● **About this exercise**:
Below are the entries. Transcribe exactly the lines from the one with "- intros H. rewrite IH; tauto." through the one with "split; [reflexivity | intros k []].", ends included, and leave out all others.

★ ★ ★

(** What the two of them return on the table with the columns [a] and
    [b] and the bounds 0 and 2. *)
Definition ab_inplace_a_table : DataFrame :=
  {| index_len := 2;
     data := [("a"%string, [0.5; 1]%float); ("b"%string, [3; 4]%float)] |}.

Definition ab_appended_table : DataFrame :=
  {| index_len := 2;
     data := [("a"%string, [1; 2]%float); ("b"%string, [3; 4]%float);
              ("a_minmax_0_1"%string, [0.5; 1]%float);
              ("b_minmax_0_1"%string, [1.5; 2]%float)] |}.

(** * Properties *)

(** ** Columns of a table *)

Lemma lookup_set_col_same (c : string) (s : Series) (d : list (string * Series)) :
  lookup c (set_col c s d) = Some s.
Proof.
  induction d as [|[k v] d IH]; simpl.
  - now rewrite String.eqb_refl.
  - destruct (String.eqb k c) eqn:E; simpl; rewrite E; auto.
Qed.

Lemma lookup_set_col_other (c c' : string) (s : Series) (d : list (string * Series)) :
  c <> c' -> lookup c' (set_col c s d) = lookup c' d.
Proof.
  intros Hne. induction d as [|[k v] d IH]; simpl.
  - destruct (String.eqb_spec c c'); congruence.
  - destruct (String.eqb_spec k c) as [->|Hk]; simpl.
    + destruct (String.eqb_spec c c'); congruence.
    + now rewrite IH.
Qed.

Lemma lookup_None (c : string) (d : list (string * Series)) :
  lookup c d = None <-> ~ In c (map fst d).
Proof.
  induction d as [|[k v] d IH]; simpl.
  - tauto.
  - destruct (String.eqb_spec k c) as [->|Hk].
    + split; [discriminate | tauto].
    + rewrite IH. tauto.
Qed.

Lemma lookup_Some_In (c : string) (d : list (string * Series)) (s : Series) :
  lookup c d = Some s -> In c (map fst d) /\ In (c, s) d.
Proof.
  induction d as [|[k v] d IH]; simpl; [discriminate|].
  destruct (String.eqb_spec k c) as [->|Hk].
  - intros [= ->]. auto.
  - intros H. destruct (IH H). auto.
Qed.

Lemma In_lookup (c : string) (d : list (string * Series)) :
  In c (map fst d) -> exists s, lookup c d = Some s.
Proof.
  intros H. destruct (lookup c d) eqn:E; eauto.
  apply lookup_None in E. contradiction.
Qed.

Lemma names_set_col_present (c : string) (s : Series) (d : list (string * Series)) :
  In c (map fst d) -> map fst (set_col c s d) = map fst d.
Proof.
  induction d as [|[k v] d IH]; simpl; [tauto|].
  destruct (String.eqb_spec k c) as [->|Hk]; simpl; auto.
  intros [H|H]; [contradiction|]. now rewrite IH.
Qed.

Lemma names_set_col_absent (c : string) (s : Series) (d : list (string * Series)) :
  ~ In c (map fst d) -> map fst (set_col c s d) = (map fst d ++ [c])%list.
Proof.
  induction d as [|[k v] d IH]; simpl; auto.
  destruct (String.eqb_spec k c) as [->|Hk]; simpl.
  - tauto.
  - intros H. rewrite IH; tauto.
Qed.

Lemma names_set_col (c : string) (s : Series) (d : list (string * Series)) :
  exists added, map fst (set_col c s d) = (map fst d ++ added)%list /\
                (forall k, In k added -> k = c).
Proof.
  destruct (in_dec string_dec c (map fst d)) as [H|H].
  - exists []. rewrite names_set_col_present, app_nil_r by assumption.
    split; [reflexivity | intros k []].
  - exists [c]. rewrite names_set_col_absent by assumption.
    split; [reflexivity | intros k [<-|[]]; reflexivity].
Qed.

★ ★ ★

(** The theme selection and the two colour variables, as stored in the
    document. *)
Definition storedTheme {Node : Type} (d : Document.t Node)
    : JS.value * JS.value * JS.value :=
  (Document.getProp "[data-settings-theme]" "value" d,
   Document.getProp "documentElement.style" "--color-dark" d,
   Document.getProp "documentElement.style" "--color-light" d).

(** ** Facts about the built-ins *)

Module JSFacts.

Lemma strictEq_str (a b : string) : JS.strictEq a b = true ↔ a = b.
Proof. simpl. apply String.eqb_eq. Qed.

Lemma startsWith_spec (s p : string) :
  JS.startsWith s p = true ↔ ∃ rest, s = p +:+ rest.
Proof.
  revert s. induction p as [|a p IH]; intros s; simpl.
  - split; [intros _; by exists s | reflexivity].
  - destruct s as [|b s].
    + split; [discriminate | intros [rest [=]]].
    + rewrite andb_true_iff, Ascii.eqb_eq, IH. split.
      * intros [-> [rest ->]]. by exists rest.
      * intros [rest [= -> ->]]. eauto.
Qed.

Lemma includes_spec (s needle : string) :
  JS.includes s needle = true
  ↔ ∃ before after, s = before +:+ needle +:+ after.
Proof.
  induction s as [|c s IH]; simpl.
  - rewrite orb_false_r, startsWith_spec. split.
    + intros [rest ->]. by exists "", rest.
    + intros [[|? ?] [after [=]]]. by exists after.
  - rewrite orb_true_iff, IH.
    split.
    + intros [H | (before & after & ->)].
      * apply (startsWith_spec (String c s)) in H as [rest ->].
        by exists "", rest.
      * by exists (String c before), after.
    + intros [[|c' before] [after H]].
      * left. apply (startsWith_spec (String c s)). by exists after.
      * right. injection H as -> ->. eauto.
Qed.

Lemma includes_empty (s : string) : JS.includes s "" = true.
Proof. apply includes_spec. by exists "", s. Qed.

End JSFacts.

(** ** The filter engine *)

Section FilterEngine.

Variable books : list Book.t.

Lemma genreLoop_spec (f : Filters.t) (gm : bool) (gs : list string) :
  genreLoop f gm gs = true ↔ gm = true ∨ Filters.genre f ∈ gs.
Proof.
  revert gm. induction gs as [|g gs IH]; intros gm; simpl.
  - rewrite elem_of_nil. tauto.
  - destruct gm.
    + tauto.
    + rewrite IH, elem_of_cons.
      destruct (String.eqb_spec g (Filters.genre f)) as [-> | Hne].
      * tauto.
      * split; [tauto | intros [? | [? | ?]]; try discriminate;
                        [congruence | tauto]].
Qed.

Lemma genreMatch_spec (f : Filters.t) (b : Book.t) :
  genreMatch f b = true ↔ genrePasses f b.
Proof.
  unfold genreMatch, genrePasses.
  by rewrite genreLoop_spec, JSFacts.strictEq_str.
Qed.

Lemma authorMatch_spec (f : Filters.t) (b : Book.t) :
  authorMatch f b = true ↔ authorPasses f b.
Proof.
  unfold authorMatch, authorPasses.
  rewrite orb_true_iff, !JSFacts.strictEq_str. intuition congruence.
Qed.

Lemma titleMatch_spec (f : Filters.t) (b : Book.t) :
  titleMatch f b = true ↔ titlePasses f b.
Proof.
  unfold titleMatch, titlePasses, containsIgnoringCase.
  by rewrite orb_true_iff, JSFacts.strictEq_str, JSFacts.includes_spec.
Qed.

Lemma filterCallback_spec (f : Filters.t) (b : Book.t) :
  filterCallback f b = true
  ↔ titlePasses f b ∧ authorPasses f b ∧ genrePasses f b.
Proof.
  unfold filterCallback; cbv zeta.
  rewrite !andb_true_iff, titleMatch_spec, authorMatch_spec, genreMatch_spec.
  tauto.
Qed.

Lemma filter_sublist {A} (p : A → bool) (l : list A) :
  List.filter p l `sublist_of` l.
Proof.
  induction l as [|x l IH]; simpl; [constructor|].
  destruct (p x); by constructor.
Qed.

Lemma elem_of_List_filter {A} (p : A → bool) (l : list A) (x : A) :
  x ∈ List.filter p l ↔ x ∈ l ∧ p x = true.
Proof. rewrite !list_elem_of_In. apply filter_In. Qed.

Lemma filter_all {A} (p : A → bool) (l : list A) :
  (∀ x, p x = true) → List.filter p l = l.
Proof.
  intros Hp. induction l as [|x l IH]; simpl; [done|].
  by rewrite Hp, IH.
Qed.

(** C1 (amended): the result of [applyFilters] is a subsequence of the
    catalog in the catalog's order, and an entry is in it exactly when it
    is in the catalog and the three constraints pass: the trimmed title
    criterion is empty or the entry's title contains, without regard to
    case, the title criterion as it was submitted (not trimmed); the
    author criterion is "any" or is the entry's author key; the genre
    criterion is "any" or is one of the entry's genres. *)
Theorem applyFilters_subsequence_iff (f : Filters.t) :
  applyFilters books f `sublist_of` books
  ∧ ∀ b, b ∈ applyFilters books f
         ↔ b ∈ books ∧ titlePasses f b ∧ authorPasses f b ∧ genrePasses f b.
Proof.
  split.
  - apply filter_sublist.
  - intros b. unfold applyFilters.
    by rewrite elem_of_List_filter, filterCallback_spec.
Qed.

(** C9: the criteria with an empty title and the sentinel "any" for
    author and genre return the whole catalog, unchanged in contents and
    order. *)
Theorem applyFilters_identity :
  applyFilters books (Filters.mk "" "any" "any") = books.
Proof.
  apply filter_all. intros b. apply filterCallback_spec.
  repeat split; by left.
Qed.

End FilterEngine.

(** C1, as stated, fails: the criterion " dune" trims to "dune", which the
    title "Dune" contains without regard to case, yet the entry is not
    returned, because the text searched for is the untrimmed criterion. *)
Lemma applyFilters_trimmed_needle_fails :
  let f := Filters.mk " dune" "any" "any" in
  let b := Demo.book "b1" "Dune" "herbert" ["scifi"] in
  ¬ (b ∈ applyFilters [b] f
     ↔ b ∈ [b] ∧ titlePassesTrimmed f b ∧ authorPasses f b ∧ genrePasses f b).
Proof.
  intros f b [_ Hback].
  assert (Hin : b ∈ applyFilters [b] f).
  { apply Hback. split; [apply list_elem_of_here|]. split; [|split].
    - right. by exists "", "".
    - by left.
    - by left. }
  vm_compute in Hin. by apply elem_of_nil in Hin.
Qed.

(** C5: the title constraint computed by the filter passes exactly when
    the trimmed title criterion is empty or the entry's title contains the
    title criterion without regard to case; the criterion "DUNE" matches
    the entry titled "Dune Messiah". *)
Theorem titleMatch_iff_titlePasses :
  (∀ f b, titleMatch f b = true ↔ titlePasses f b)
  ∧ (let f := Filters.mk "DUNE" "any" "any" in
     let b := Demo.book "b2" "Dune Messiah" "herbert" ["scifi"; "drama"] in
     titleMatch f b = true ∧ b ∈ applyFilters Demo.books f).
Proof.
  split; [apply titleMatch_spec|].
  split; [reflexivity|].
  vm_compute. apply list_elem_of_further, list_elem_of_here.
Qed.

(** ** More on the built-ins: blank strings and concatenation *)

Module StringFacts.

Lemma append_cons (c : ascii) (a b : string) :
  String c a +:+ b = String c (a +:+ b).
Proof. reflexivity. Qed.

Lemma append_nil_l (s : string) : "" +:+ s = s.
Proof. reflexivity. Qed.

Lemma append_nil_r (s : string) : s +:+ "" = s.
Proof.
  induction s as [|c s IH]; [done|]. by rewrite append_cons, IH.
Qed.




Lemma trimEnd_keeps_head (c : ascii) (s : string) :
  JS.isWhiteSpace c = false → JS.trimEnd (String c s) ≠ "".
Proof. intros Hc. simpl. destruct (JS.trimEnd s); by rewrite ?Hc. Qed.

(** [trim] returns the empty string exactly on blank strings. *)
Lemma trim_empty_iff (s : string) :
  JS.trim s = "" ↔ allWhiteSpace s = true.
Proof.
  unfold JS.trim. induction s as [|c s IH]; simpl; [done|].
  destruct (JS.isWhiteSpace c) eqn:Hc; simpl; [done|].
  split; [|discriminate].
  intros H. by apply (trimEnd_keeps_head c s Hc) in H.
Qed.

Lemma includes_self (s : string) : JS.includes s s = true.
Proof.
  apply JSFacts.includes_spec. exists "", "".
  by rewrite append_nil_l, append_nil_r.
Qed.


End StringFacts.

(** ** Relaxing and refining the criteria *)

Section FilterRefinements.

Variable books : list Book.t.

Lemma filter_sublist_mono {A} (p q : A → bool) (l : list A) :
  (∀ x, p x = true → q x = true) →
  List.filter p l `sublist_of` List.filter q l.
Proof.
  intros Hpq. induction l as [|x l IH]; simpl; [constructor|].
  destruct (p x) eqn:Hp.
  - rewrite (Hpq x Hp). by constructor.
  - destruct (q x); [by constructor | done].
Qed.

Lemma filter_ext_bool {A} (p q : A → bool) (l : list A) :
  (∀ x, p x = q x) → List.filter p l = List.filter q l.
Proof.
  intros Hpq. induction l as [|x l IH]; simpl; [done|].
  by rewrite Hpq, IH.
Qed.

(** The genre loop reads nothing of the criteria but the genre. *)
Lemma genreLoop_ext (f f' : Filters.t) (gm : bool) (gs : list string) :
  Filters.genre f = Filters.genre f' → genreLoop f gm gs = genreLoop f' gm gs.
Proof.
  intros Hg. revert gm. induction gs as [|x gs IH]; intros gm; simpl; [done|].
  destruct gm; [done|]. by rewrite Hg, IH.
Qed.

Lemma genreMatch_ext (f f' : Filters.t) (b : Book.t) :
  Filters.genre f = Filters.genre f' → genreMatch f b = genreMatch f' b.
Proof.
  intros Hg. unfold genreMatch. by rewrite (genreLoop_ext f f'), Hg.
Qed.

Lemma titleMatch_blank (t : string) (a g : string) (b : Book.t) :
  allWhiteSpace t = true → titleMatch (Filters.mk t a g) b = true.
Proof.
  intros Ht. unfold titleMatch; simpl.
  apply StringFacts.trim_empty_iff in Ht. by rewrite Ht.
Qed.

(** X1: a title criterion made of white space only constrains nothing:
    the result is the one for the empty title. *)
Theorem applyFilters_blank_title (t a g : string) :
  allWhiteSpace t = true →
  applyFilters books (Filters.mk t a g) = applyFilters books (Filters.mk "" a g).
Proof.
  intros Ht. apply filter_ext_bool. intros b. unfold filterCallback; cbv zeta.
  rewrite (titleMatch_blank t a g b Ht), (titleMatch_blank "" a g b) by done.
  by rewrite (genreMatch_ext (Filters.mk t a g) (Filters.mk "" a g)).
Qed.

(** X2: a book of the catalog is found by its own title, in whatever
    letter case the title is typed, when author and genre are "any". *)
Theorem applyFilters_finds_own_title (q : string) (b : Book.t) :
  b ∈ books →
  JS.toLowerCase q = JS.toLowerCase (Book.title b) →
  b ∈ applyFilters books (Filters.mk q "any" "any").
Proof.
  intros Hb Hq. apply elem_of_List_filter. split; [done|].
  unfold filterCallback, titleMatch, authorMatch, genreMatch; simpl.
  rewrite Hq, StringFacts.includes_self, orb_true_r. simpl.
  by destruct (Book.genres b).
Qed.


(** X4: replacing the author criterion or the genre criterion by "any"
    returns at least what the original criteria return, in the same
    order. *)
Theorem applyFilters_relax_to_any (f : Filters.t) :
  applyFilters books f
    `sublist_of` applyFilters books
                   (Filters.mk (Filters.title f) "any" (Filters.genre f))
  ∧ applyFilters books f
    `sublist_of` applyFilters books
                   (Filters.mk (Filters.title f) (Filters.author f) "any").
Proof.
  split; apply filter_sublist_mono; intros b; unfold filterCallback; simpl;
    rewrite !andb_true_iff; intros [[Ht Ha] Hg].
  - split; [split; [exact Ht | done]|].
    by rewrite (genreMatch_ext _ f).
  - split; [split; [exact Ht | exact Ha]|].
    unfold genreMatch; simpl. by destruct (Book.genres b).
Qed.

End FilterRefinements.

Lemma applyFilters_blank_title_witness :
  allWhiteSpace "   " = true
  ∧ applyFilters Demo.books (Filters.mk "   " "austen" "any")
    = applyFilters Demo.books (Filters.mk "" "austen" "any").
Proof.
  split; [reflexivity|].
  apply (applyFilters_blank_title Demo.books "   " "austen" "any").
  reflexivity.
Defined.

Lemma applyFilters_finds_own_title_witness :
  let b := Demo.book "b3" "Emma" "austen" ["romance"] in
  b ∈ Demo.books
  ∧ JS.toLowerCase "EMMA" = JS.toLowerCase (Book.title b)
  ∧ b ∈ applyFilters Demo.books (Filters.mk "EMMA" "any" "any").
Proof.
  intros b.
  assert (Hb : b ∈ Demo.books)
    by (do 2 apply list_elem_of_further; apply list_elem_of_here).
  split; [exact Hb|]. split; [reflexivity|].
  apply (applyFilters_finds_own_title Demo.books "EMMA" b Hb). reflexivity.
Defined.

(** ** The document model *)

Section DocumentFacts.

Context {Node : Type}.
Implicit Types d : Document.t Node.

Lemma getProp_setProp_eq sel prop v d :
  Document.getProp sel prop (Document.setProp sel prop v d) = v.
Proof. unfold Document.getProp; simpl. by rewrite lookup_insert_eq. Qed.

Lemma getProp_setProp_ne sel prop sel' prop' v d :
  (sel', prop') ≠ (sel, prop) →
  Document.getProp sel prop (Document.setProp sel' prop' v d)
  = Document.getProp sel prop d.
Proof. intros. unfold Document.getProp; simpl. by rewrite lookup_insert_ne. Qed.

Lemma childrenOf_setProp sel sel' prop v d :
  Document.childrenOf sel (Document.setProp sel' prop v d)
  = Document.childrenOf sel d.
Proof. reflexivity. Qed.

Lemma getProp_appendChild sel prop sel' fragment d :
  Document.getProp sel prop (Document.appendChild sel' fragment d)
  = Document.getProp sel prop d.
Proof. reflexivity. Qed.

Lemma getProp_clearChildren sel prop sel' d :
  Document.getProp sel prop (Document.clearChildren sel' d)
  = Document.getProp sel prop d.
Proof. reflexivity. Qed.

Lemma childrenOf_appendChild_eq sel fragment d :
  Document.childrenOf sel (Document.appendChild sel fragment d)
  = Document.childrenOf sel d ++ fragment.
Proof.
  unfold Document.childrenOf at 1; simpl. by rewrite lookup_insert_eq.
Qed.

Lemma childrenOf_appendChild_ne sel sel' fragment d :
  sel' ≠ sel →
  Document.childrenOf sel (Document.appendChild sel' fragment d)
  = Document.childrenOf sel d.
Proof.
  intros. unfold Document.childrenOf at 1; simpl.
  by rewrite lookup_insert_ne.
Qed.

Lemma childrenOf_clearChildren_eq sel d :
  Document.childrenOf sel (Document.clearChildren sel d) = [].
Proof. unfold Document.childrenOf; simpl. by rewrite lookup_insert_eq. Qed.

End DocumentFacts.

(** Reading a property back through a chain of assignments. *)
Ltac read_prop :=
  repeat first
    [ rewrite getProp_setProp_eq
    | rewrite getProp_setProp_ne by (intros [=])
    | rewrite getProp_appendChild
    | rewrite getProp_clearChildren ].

★ ★ ★

● **Solved exercise**:
  - intros H. rewrite IH; tauto.
Qed.

Lemma names_set_col (c : string) (s : Series) (d : list (string * Series)) :
  exists added, map fst (set_col c s d) = (map fst d ++ added)%list /\
                (forall k, In k added -> k = c).
Proof.
  destruct (in_dec string_dec c (map fst d)) as [H|H].
  - exists []. rewrite names_set_col_present, app_nil_r by assumption.
    split; [reflexivity | intros k []].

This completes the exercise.